Department of Earth SciencesWestern Science

Charles Carmichael: A Career in Geophysics

Professor Emeritus Charles Murray Carmichael passed away in April 2015 at age 92. This retrospective of his geophysics career was composed by Dr. H.C. Palmer, who studied as a postdoctoral fellow under the supervision of Dr. Carmichael before embarking on his own career as Professor of geophysics at Western.

Charles Carmichael's formal higher education was obtained at the University of Western Ontario where he obtained his B.Sc. in 1945. This degree was followed by a M.Sc. in 1947. During the interval 1947-1957 he served as a Lecturer in physics, first at Waterloo College and then in the Physics Department at UWO.

In 1957 Professor R.J. Uffen suggested that he begin research for a Ph.D., and suggested that he work on the iron-titanium deposits near Allard Lake, Quebec that, in spite of being rich in iron, exhibited no aeromagnetic anomalies. This study was completed in three years including a seven-month period in 1959 where he was a guest at the laboratory of P.M.S. Blackett at Imperial College. The principal paper arising from the 1960 thesis was published in the proceedings of the Royal Society of London (see below); it has been much cited in textbooks and research papers in subsequent years.

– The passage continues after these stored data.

Lemma Offset_eof_tolerance_witness :
  token.wf sample_file /\
  safetoken.Offset sample_file 12 = (10, nil) /\
  safetoken.Offset sample_file 13 =
    (-1, safetoken.Offset_error sample_file 13) /\
  safetoken.Offset sample_file (GoInt.wrap 13) =
    (-1, safetoken.Offset_error sample_file (GoInt.wrap 13)).
Proof.
  split; [exact sample_file_wf|].
  exact (Offset_eof_tolerance sample_file sample_file_wf).
Defined.

(** C2: for every file and every position [pos] with
    [base <= pos <= base+size], [Offset] succeeds and returns [pos - base];
    for every [pos] outside [[base, base+size+1]] it fails, with -1 and an
    error whose message names the position and the interval
    [[base:base+size]] of the file. *)
Theorem Offset_in_range (f : token.File) (pos : token.Pos) :
  token.wf f ->
  let b := token.Base f in
  let s := token.Size f in
  (b <= pos <= b + s -> safetoken.Offset f pos = (pos - b, nil)) /\
  (pos < b \/ b + s + 1 < pos ->
   safetoken.Offset f pos =
     (-1, Errorf ("pos " ++ GoInt.fmt_d pos ++ " is not in range [" ++
                  GoInt.fmt_d b ++ ":" ++ GoInt.fmt_d (b + s) ++
                  "] of file " ++ token.Name f))).
Proof.
  intros Hwf b s. subst b s. split; intros Hpos.
  - apply Offset_inside; assumption.
  - rewrite Offset_outside by assumption.
    unfold safetoken.Offset_error. rewrite end_no_overflow by assumption.
    reflexivity.
Qed.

All of the equipment that became the rock magnetic-paleomagnetic laboratory in the 1960's was designed by him and consisted of a magnetometer, alternating field demagnetizer, continuous heater for use in the magnetometer; all built using the principles of classical physics and with the absence of 'black box' electronics. Although he did some paleomagnetic research focused on recovering directional data that could be used in elucidating continental drift-plate tectonics, much of his research was aimed at the very difficult task of recovering the variation in intensity of the earth’s magnetic field.

Towards the end of his research career he focused on the directional paleomagnetics of samples from sediment cores taken by research vessels in the Great Lakes. To aid in the interpretation of these results, he taught himself the relevant palynology!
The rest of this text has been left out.